In the entries below, count the lines that hold the string "Scope" and state only that count.

START DATA

(** *** The end of the loops *)
Lemma wp_path_loop_done {Blk} m (Q : unit -> pshare X -> Prop) :
  ps_loop m = 1%nat -> Q tt (own_loop 0 m) -> wp inv Blk path_loop_done m Q.
Proof.
  intros E HQ. apply wp_atomically. intros s F HI. eexists. split; [|exact HQ].
  destruct HI. split; try done. cbn in *. rewrite E in *. lia.
Qed.
(** The writer leaves when the queue is empty for good. *)
Lemma wp_path_writer_done {Blk} q kn n clean (Q : unit -> pshare X -> Prop) :
  (strict = true -> kn = 1%nat) -> Q tt (PShare q (0, 0)%nat 0 0 ∅ 0 0 0 0 0 0 Nobody) ->
  wp inv Blk path_loop_done (pwriter q 0 kn (PIdle n clean true true)) Q.
Proof.
  intros Hkn HQ. apply wp_atomically. intros s F HI. eexists. split; [|exact HQ].
  destruct (pwriter_get _ _ _ _ _ _ HI) as [(Ha & _ & _ & Hd & He) EF]. destruct He as [_ Hq]; [done|].
  assert (strict = true -> path_closing s = true) as Hc
    by (intros ->%Hkn; apply (pi_know _ _ _ _ _ _ _ HI); cbn; lia).
  rewrite Hq, app_nil_r in Ha. destruct HI. split; try done; cbn -[disj_union] in *; [lia|intros; apply pi_know; lia|].
  rewrite EF. cbn. auto.
Qed.
Lemma wp_path_loops_wait m (Q : unit -> pshare X -> Prop) :
  own = true -> caller_share m -> at_rest m -> ps_loop m = 0%nat -> Q tt m -> pwp path_loops_wait m Q.
Proof.
  intros Hown [Hs Hw] Hr E HQ. apply wp_select. intros s F HI. split.
  - intros Hn%ready_nil. split; [done|]. right. split; [done|]. right. split; [done|]. right. right. split_and!; [done..|]. left. lia.
  - intros s' [] (_ & -> & _)%elem_ready. eauto.
Qed.
Lemma wp_path_await_done k m (Q : bool -> pshare X -> Prop) :
  own = true -> caller_share m -> at_rest m -> ps_loop m = 0%nat -> ps_fin m = 0%nat -> (forall b, Q b m) ->
  pwp (path_await_done k) m Q.
Proof.
  intros Hown [Hs Hw] Hr El Ef HQ. apply wp_select. intros s F HI. split.
  - intros [_ Hn%ready_nil]%app_eq_nil. split; [done|]. right. split; [done|]. right. split; [done|]. right. right. auto.
  - intros s' b. rewrite elem_of_app, !elem_ready. intros [(_ & -> & ->)|(_ & -> & ->)]; eauto.
Qed.
Lemma wp_path_close_done {Blk} m (Q : unit -> pshare X -> Prop) :
  ps_fin m = 1%nat -> Q tt (own_fin 0 m) -> wp inv Blk path_close_done m Q.
Proof.
  intros E HQ. apply wp_atomic_panic. intros s F HI. pose proof (pi_fin _ _ _ _ _ _ _ HI) as Hf. cbn in Hf.
  destruct (sp_done s) eqn:Ed; [cbn in Hf; lia|]. do 3 eexists. split; [done|]. split; [|exact HQ].
  destruct HI. rewrite Ed in *. split; try done. cbn in *. lia.
Qed.
Lemma wp_path_await_closing m (Q : unit -> pshare X -> Prop) :
  own = true -> caller_share m -> at_rest m -> Q tt m -> pwp path_await_closing m Q.
Proof.
  intros Hown [Hs Hw] Hr HQ. apply wp_select. intros s F HI. split.
  - intros Hn%ready_nil. split; [done|]. right. split; [done|]. right. split; [done|]. by left.
  - intros s' [] (_ & -> & _)%elem_ready. eauto.
Qed.
Lemma put_gate_id s : put_gate (sp_gate s) s = s.
Proof. by destruct s. Qed.
Lemma wp_path_await_gate q n clean dr em (Q : unit -> pshare X -> Prop) :
  own = true -> Quota.idle q -> Q tt (pwriter q 0 1 (PIdle n clean true em)) ->
  pwp (lift gate_in await_done) (pwriter q 0 1 (PIdle n clean dr em)) Q.
Proof.
  intros Hown Hi HQ s F HI. cbn. unfold gate_done. destruct (g_drained (sp_gate s)) eqn:E; cbn.
  - split; [done|]. intros o ->%list_elem_of_singleton. rewrite put_gate_id. eexists. split; [|exact HQ].
    eapply path_inv_idle; [exact HI|by right|].
    by destruct (pwriter_get _ _ _ _ _ _ HI) as [(_ & _ & _ & _ & He) _].
  - split; [|by intros o ?%elem_of_nil]. intros _. split; [done|]. right. split; [done|]. right. split; [done|]. right. left.
    split; [|done]. apply (pi_know _ _ _ _ _ _ _ HI). cbn. lia.
Qed.
Lemma wp_path_cancel {Blk} k e m (Q : unit -> pshare X -> Prop) : Q tt m -> wp inv Blk (path_cancel k e) m Q.
Proof.
  intros HQ. apply wp_atomically. intros s F HI. exists m. split; [|done].
  by destruct HI; split.
Qed.
Definition as_alert (e : error) : option Z :=
  match errors_As (has_type (fun t => match t with AlertError _ => true | _ => false end)) e with
  | Some (Foreign {| fr_type := AlertError a |} _) => Some a
  | _ => None
  end.
Definition as_HTTP3Error (e : error) : option HTTP3ErrorKind :=
  match errors_As (fun n => match n with HTTP3Error _ _ => true | _ => false end) e with
  | Some (HTTP3Error kind _) => Some kind
  | _ => None
  end.
Definition as_OpError (e : error) : option string :=
  match errors_As (has_type (fun t => match t with NetOpError _ => true | _ => false end)) e with
  | Some (Foreign {| fr_type := NetOpError op |} _) => Some op
  | _ => None
  end.
Definition classify_h3 (e : error) (kind : HTTP3ErrorKind) : fallbackClass :=
  if bool_decide (kind = HTTP3ErrorProtocol) || bool_decide (kind = HTTP3ErrorClosed) then fallbackNever
  else if As_type ApplicationError e then fallbackNever
  else if As_type VersionNegotiationError e || As_type HandshakeTimeoutError e then fallbackPreRequest
  else if As_type TransportError e then fallbackNever
  else if As_type StatelessResetError e || As_type IdleTimeoutError e || As_type StreamError e then fallbackAmbiguousAfterSend
  else fallbackNever.
Definition classify_tail (e : error) : fallbackClass :=
  if errors_Is e IoEOF || errors_Is e IoErrUnexpectedEOF || errors_Is e NetErrClosed then fallbackAmbiguousAfterSend
  else if net_timeout e then fallbackNever
  else fallbackNever.
Definition classifyFallback (err : option error) : fallbackClass :=
  match err with
  | None => fallbackNever
  | Some e =>
      if errors_Is e ContextCanceled || errors_Is e ContextDeadlineExceeded then fallbackNever
      else if errors_Is e ErrHTTPClientTransportClosed || errors_Is e ErrHTTP3TransportClosed then fallbackNever
      else if errors_Is e errHTTPProtocolUnavailable then fallbackPreRequest
      else if As_type UnknownAuthorityError e || As_type HostnameError e || As_type CertificateInvalidError e then fallbackNever
      else
        match as_alert e with
        | Some alert => if alert =? tlsAlertNoApplicationProtocol then fallbackPreRequest else fallbackNever
        | None =>
            match as_HTTP3Error e with
            | Some kind => classify_h3 e kind
            | None =>
                if As_type DNSError e then fallbackPreRequest
                else
                  match as_OpError e with
                  | Some op =>
                      if String.eqb op "dial" then fallbackPreRequest
                      else if String.eqb op "read" || String.eqb op "write" then fallbackAmbiguousAfterSend
                      else classify_tail e
                  | None => classify_tail e
                  end
            end
        end
  end.

(** ** What wrapping keeps *)
Lemma errors_Is_nodes e e' t : (forall n, n ∈ nodes e -> n ∈ nodes e') -> errors_Is e t = true -> errors_Is e' t = true.
Proof.
  intros Hsub (n & Hin%list_elem_of_In & Hn)%existsb_exists. apply existsb_exists. exists n. split; [|done].
  by apply list_elem_of_In, Hsub.
Qed.
Lemma As_type_nodes e e' t : (forall n, n ∈ nodes e -> n ∈ nodes e') -> As_type t e = true -> As_type t e' = true.
Proof.
  intros Hsub (n & Hin%list_elem_of_In & Hn)%existsb_exists. apply existsb_exists. exists n. split; [|done].
  by apply list_elem_of_In, Hsub.
Qed.

(** The kind of an error is justified by what it wraps. *)
Definition justified (kind : QuicErrorKind) (e : error) : bool :=
  match kind with
  | ErrorTimeout => errors_Is e ContextDeadlineExceeded || As_type IdleTimeoutError e || As_type HandshakeTimeoutError e || net_timeout e
  | ErrorCanceled => errors_Is e ContextCanceled
  | ErrorMessageTooLarge => As_type DatagramTooLargeError e
  | ErrorResourceExhausted => As_type StreamLimitReachedError e
  | ErrorProtocol => As_type TransportError e || As_type VersionNegotiationError e
  | ErrorClosed => As_type ApplicationError e || As_type StreamError e || As_type StatelessResetError e || errors_Is e NetErrClosed
  | ErrorUnknown => true
  end.
Lemma classify_justified e : justified (classifyError (Some e)) e = true.
Proof.
  unfold classifyError. repeat (match goal with |- context [if ?b then _ else _] => destruct b eqn:? end);
    unfold justified; rewrite ?orb_true_iff; tauto.
Qed.
(** [classifyError] gives a kind its cause justifies, and gives up only on an error
    that justifies none. *)
Theorem quic_classify_sound e :
  justified (classifyError (Some e)) e = true /\
  (classifyError (Some e) = ErrorUnknown ->
   forall kind, kind <> ErrorUnknown -> justified kind e = false).
Proof.
  split; [apply classify_justified|].
  unfold classifyError. repeat (match goal with |- context [if ?b then _ else _] => destruct b eqn:? end); try done.
  intros _ [] Hk; try done; unfold justified; rewrite ?orb_false_iff; done.
Qed.
(* ===== verification/HttpConfig.v ===== *)
(** * HttpConfig: configuration of the HTTP and QUIC clients

    Models client/http.go, client/protocols_go124.go, client/facade_http2.go,
    internal/quicpolicy/policy.go, quic/config.go, the configuration of client/http3.go and
    [validateHTTPClientConfig] of client/facade.go.

    Durations are int64 nanoseconds.  Of a [tls.Config] the fields the code reads or writes
    are modelled, [tc_rest] standing for the others; of an [http.Transport] the fields it
    sets. *)
From S2P Require Import Prelude ClientErrors.
Local Open Scope go_scope.
Local Open Scope string_scope.
Local Open Scope list_scope.
Local Open Scope Z_scope.

Definition Second : Z := 1000000000.
Definition VersionTLS13 : Z := 0x0304.
(** [tls.ConnectionState], and [tls.Config]. *)
Record connState := { cs_NegotiatedProtocol : string; cs_rest : Z }.
Record tlsConfig := {
  tc_MinVersion : Z; tc_MaxVersion : Z; tc_NextProtos : list string;
  tc_VerifyConnection : option (connState -> option error); tc_rest : Z }.
Definition empty_tls : tlsConfig :=
  {| tc_MinVersion := 0; tc_MaxVersion := 0; tc_NextProtos := []; tc_VerifyConnection := None; tc_rest := 0 |}.
Definition set_min (v : Z) (c : tlsConfig) : tlsConfig :=
  {| tc_MinVersion := v; tc_MaxVersion := tc_MaxVersion c; tc_NextProtos := tc_NextProtos c;
     tc_VerifyConnection := tc_VerifyConnection c; tc_rest := tc_rest c |}.
Definition set_protos (ps : list string) (c : tlsConfig) : tlsConfig :=
  {| tc_MinVersion := tc_MinVersion c; tc_MaxVersion := tc_MaxVersion c; tc_NextProtos := ps;
     tc_VerifyConnection := tc_VerifyConnection c; tc_rest := tc_rest c |}.
Definition set_verify (f : connState -> option error) (c : tlsConfig) : tlsConfig :=
  {| tc_MinVersion := tc_MinVersion c; tc_MaxVersion := tc_MaxVersion c; tc_NextProtos := tc_NextProtos c;
     tc_VerifyConnection := Some f; tc_rest := tc_rest c |}.

(** ** client/http.go *)
Definition defaultConnectTimeout : Z := 10 * Second.
Definition defaultTLSHandshakeTimeout : Z := 10 * Second.
Definition defaultResponseHeaderTimeout : Z := 30 * Second.
Definition defaultExpectContinueTimeout : Z := Second.
Definition defaultIdleConnTimeout : Z := 90 * Second.
Definition defaultKeepAlive : Z := 30 * Second.
Definition defaultMaxIdleConns : Z := 100.
Definition defaultMaxIdleConnsPerHost : Z := 16.
Definition defaultMaxConnsPerHost : Z := 64.
Definition defaultMaxResponseHeader : Z := Z.shiftl 1 20.

(** A [ProxyFunc] is known by its identity. *)
Record HTTPConfig := {
  hc_Protocols : list HTTPProtocol;
  hc_ConnectTimeout : Z; hc_TLSHandshakeTimeout : Z; hc_ResponseHeaderTimeout : Z; hc_ExpectContinueTimeout : Z;
  hc_IdleConnTimeout : Z; hc_KeepAlive : Z;
  hc_MaxIdleConns : Z; hc_MaxIdleConnsPerHost : Z; hc_MaxConnsPerHost : Z; hc_MaxResponseHeaderBytes : Z;
  hc_DisableCompression : bool; hc_TLSConfig : option tlsConfig; hc_Proxy : option Z }.
Definition set_http_protocols (ps : list HTTPProtocol) (c : HTTPConfig) : HTTPConfig :=
  {| hc_Protocols := ps; hc_ConnectTimeout := hc_ConnectTimeout c; hc_TLSHandshakeTimeout := hc_TLSHandshakeTimeout c;
     hc_ResponseHeaderTimeout := hc_ResponseHeaderTimeout c; hc_ExpectContinueTimeout := hc_ExpectContinueTimeout c;
     hc_IdleConnTimeout := hc_IdleConnTimeout c; hc_KeepAlive := hc_KeepAlive c; hc_MaxIdleConns := hc_MaxIdleConns c;
     hc_MaxIdleConnsPerHost := hc_MaxIdleConnsPerHost c; hc_MaxConnsPerHost := hc_MaxConnsPerHost c;
     hc_MaxResponseHeaderBytes := hc_MaxResponseHeaderBytes c; hc_DisableCompression := hc_DisableCompression c;
     hc_TLSConfig := hc_TLSConfig c; hc_Proxy := hc_Proxy c |}.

END DATA

OUTPUT: 4